Why do some people keep bumping this thread with inane questions ("Do they think the ordeal will make their daughters stronger?"). That's the question in my mind right now.

(No, I have no connection to the school.)
Anonymous
Anonymous wrote:Some are parents of the alpha girls (i.e,bullies) who see no problem; some parents value the social esteem of having a child at NCS more than what they view as trivial concerns and some are just clueless or in denial about what is going on.


In one sentence, you have covered every single parent I know at the school, including me (yikes).
Anonymous
Anonymous wrote:also (same student) I was asked by my mom in middle school a couple times if I wanted to switch out but I thought the other schools in the area weren't as good in both academics and lacrosse/athletics so I always said no and insisted on staying. BIG MISTAKE! If I had a time machine I would tell my 7th grade self to switch to a boarding school and if not that then Visi or Sidwell. just don't stay at ncs, 12-year-old me! haha

and parent cliques: yep. they're hilarious. there are the 'cool' moms who literally act more immature than their daughters. also, it's these girls who have the most access to alchohol and parties, and these girls who were most of the "trouble children" in middle school.
My mom loves to secretly be super amused by these moms (secretly meaning she is friendly and doesn't laugh at their uggs to their faces).


A NOTE TO MOMS:
Please don't wear uggs. Just don't. Please. and the leggings-northface-uggs look is for middle school kids. I just wanna help out by being honest (also, please don't act like you're in highschool and have to be one of the clique of moms that's "cool"/has a lot of the "party" daughters. it's funny and not in a good way)

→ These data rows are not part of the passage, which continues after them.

(* ===== verification/Interleaving.v ===== *)
(** * Interleaving: the routes with completions in flight

    The server runs any number of requests at once.  [System] runs
    each route atomically; here the completion route is split at its
    awaits as in [Concurrency]: a [Read] runs [prepare] on the
    collection as it is and, when the request gets past its checks,
    leaves its write pending; a [Write] runs [commit] for any pending
    request, on the collection as it is then.  The other routes stay
    atomic ([Atomic]).  So any number of completions may be in flight
    and their writes land in any order, between requests of any route.

    [interleaved_Inv] shows the collection invariant of [System] and
    the typing of stored assignments survive every such schedule: the
    write is a [$set] of fields computed from the snapshot, which
    never touches the e-mail, the username or [assignedQuests].  What
    does not survive is the monotonicity of experience
    ([Concurrency.overlap_last_write_wins]).  [atomic_embeds] and
    [read_write_serial] show the atomic system is the schedules in
    which each read is followed at once by its write. *)

From S2P Require Import Prelude Catalog Store Complete Concurrency Register System.
Import Catalog.

Module Interleaving.
Import Complete Concurrency System.

(** The collection and the writes of the requests in flight, in the
    order of their reads. *)
Record State := mkState {
  sdb : Db;
  pending : list Prepared
}.

Definition init : State := mkState ∅ [].

Inductive Event :=
| Atomic (req : System.Request)
| Read (q : Concurrency.Request)
| Write (i : nat).

Section WithEnv.
Context `{QuestCatalog} `{Register.Bcrypt}.

Definition step (s : State) (e : Event) : State :=
  match e with
  | Atomic req => mkState (handle req (sdb s)) (pending s)
  | Read q =>
      match prepare q (sdb s) with
      | inl _ => s
      | inr p => mkState (sdb s) (pending s ++ [p])
      end
  | Write i =>
      match pending s !! i with
      | Some p => mkState (commit p (sdb s)).2 (delete i (pending s))
      | None => s
      end
  end.

Inductive creachable : State -> Prop :=
| creach_init : creachable init
| creach_step (s : State) (e : Event) : creachable s -> creachable (step s e).

(** ** Lemmas *)

(** The collection a write leaves is [updateOne] with the write's
    [$set], whatever the answer. *)
Lemma commit_updateOne (p : Prepared) (db : Db) :
  (commit p db).2 =
    (Mongo.updateOne (pr_user p) (updateFields (pr_snapshot p) (pr_body p) (pr_today p) (pr_acc p)) db).2.
Proof. unfold commit. destruct (Mongo.updateOne _ _ _) as [m db']. by destruct (m =? 0). Qed.

Lemma keeps_keys_updateFields (u : User.t) (b : Complete.Body) (t : JsDate.t) (a : Acc) :
  keeps_keys (updateFields u b t a).
Proof. done. Qed.

Lemma commit_Inv (p : Prepared) (db : Db) : Inv db -> Inv (commit p db).2.
Proof.
  intros HI. rewrite commit_updateOne.
  apply Inv_updateOne; [done | apply keeps_keys_updateFields | intros; apply doc_inv_updateFields].
Qed.

Lemma step_Inv (s : State) (e : Event) : Inv (sdb s) -> Inv (sdb (step s e)).
Proof.
  intros HI. destruct e as [req|q|i]; simpl; [by apply handle_Inv | by destruct (prepare q _) |].
  destruct (pending s !! i); [by apply commit_Inv | done].
Qed.

(** A read followed at once by its write is the route run alone. *)
Lemma read_write_serial (s : State) (q : Concurrency.Request) :
  sdb (step (step s (Read q)) (Write (length (pending s)))) =
    (Complete.POST (rq_session q) (rq_body q) (rq_today q) (sdb s)).2.
Proof.
  rewrite POST_prepare_commit. cbn [step]. destruct (prepare q (sdb s)) as [r|p]; simpl.
  - by rewrite lookup_ge_None_2 by lia.
  - by rewrite list_lookup_middle.
Qed.

(** Every collection of the atomic system is reached with nothing in
    flight. *)
Lemma atomic_embeds (db : Db) : reachable db -> creachable (mkState db []).
Proof.
  induction 1 as [|req db _ IH]; [apply creach_init|].
  exact (creach_step _ (Atomic req) IH).
Qed.

End WithEnv.

Section Ids.
Context `{CatalogLaws} `{Register.Bcrypt}.

Lemma commit_ids (p : Prepared) (db : Db) :
  map_Forall (fun _ => stored_ids_ok) db -> map_Forall (fun _ => stored_ids_ok) (commit p db).2.
Proof.
  intros HD. rewrite commit_updateOne. apply ids_updateOne; [done|]. intros d. by apply ids_same.
Qed.

Lemma step_ids (s : State) (e : Event) :
  map_Forall (fun _ => stored_ids_ok) (sdb s) -> map_Forall (fun _ => stored_ids_ok) (sdb (step s e)).
Proof.
  intros HD. destruct e as [req|q|i]; simpl; [by apply handle_ids | by destruct (prepare q _) |].
  destruct (pending s !! i); [by apply commit_ids | done].
Qed.

(** ** Properties *)

(** C21: with the completion route's read and write split and any
    number of completions in flight, whose writes land in any order
    between requests of any route, every collection reached from the
    empty one keeps the invariant of the atomic system (each stored
    level is the level of the stored experience, a document without a
    level has no experience and no stats, usernames and e-mails are
    unique) and every stored assignment is a list of catalog
    identifiers. *)
Theorem interleaved_Inv (s : State) :
  creachable s -> Inv (sdb s) /\ map_Forall (fun _ => stored_ids_ok) (sdb s).
Proof.
  induction 1 as [|s e _ [HI HD]].
  - split; [apply (reachable_inv ∅ reach_empty) | apply map_Forall_empty].
  - split; [by apply step_Inv | by apply step_ids].
Qed.

End Ids.

(** ** Witnesses *)

#[local] Existing Instance Register.SampleBcrypt.

(** Two completions read the collection a sign-in and an
    initialization left, then write in the reverse order. *)
Definition sample_schedule : list Event :=
  [Atomic (RGoogleSignIn "ada@example.com" "u1"); Atomic (RInitialize (Some "u1") (Sample.day 10 0));
   Read (individual "u1" "Read" (Sample.day 10 1)); Read (individual "u1" "Meditate" (Sample.day 10 2));
   Write 1; Write 0].

Lemma interleaved_Inv_witness :
  Inv (sdb (foldl step init sample_schedule)) /\
  map_Forall (fun _ => stored_ids_ok) (sdb (foldl step init sample_schedule)).
Proof.
  apply interleaved_Inv. unfold sample_schedule.
  repeat (apply creach_step); apply creach_init.
Defined.

End Interleaving.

Not bashing certain NCS students and their moms are perfectly nice, but way too obsessed with the things even I got over in middle school.

On a lighter note that twitter thing (poster, as some were calling it?) was legitimately exactly what was on my feed. I didn't make up any of it or get it from other sources, and I didn't omit ANY posts, even totally irrelevant ones. Just saying, because I feel like a couple people were wondering whether it was real <3

thank you for the great laugh! mom here. No Uggs, got it!
Anonymous
I think any ordeal like this will either leave you really, really messed up, or a lot stronger emotionally, and that's not a risk I would want to take! Being able to survive this much torment does not seem like something I would have wanted to subject myself to it for.
Anonymous
People have been discussing how particular girls may be singled out and bullied, but what actually happens is what that student said: everyone is mean to everyone besides their clique of friends; yes there are particularly heinous, specific cases of bullying to certain girls, but mainly it is the awful social environment in general. People suck up to people higher in the social order, and are bitchy to people lower than them. Always.
Anonymous
NP here. I will never understand how bullies have this much power. Never.
Anonymous
Anonymous wrote:NP here. I will never understand how bullies have this much power. Never.


Because?
Anonymous
Anonymous wrote:
Anonymous wrote:NP here. I will never understand how bullies have this much power. Never.


Because?
Because bullied people don't fight back because they will be the ones who are expelled, not the bullies.
Anonymous
Anonymous wrote:People have been discussing how particular girls may be singled out and bullied, but what actually happens is what that student said: everyone is mean to everyone besides their clique of friends; yes there are particularly heinous, specific cases of bullying to certain girls, but mainly it is the awful social environment in general. People suck up to people higher in the social order, and are bitchy to people lower than them. Always.
So being bullied is a rite of passage?